TASK TO COMPLETE: Return the line that contains "Qeq_bool (gain a) (gain b)" plus every line after it to the end of the entries below, exactly as given, and stop there.

Records from a dataset
Definition source_eqb (a b : Source) : bool :=
  match a, b with
  | Oscillator ta fa sa ea, Oscillator tb fb sb eb =>
      osc_type_eqb ta tb && frequency_eqb fa fb && Qeq_bool sa sb && Qeq_bool ea eb
  | NoiseBuffer da sa ea, NoiseBuffer db sb eb =>
      Qeq_bool da db && Qeq_bool sa sb && Qeq_bool ea eb
  | _, _ => false
  end.

Definition filter_eqb (a b : option BiquadFilter) : bool :=
  match a, b with
  | None, None => true
  | Some x, Some y =>
      filter_type_eqb (filterType x) (filterType y)
      && Qeq_bool (filterFrequency x) (filterFrequency y)
      && Qeq_bool (filterQ x) (filterQ y)
  | _, _ => false
  end.

Definition chain_eqb (a b : Chain) : bool :=
  all2 source_eqb (sources a) (sources b) && filter_eqb (through a) (through b).

Definition voice_eqb (a b : Voice) : bool :=
  Qeq_bool (gain a) (gain b)
  && all2 chain_eqb (chains a) (chains b)
  && Qeq_bool (decayEnd a) (decayEnd b).

(** Two sounds are the same when they consist of the same voices. *)
Definition same_sound (a b : Sound) : bool := all2 voice_eqb a b.

(** *** Timing of a sound *)

Definition source_start (s : Source) : Q :=
  match s with
  | Oscillator _ _ start _ => start
  | NoiseBuffer _ start _ => start
  end.

Definition source_stop (s : Source) : Q :=
  match s with
  | Oscillator _ _ _ stop => stop
  | NoiseBuffer _ _ stop => stop
  end.

(** All the sources feeding a voice's gain node. *)
Definition voice_sources (v : Voice) : list Source := flat_map sources (chains v).

(** A voice of a beat at [time] is well timed when its gain is positive, it
    has a source, every source starts at [time] or later and stops after it
    starts and no later than the end of the gain decay, and the decay ends
    when one of the sources stops. *)
Definition well_timed (time : Q) (v : Voice) : Prop :=
  (0 < gain v)%Q /\
  voice_sources v <> [] /\
  Forall (fun s => (time <= source_start s)%Q /\
                   (source_start s < source_stop s)%Q /\
                   (source_stop s <= decayEnd v)%Q) (voice_sources v) /\
  Exists (fun s => (source_stop s == decayEnd v)%Q) (voice_sources v).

EXERCISE SOLUTION:
  Qeq_bool (gain a) (gain b)
  && all2 chain_eqb (chains a) (chains b)
  && Qeq_bool (decayEnd a) (decayEnd b).

(** Two sounds are the same when they consist of the same voices. *)
Definition same_sound (a b : Sound) : bool := all2 voice_eqb a b.

(** *** Timing of a sound *)

Definition source_start (s : Source) : Q :=
  match s with
  | Oscillator _ _ start _ => start
  | NoiseBuffer _ start _ => start
  end.

Definition source_stop (s : Source) : Q :=
  match s with
  | Oscillator _ _ _ stop => stop
  | NoiseBuffer _ _ stop => stop
  end.

(** All the sources feeding a voice's gain node. *)
Definition voice_sources (v : Voice) : list Source := flat_map sources (chains v).

(** A voice of a beat at [time] is well timed when its gain is positive, it
    has a source, every source starts at [time] or later and stops after it
    starts and no later than the end of the gain decay, and the decay ends
    when one of the sources stops. *)
Definition well_timed (time : Q) (v : Voice) : Prop :=
  (0 < gain v)%Q /\
  voice_sources v <> [] /\
  Forall (fun s => (time <= source_start s)%Q /\
                   (source_start s < source_stop s)%Q /\
                   (source_stop s <= decayEnd v)%Q) (voice_sources v) /\
  Exists (fun s => (source_stop s == decayEnd v)%Q) (voice_sources v).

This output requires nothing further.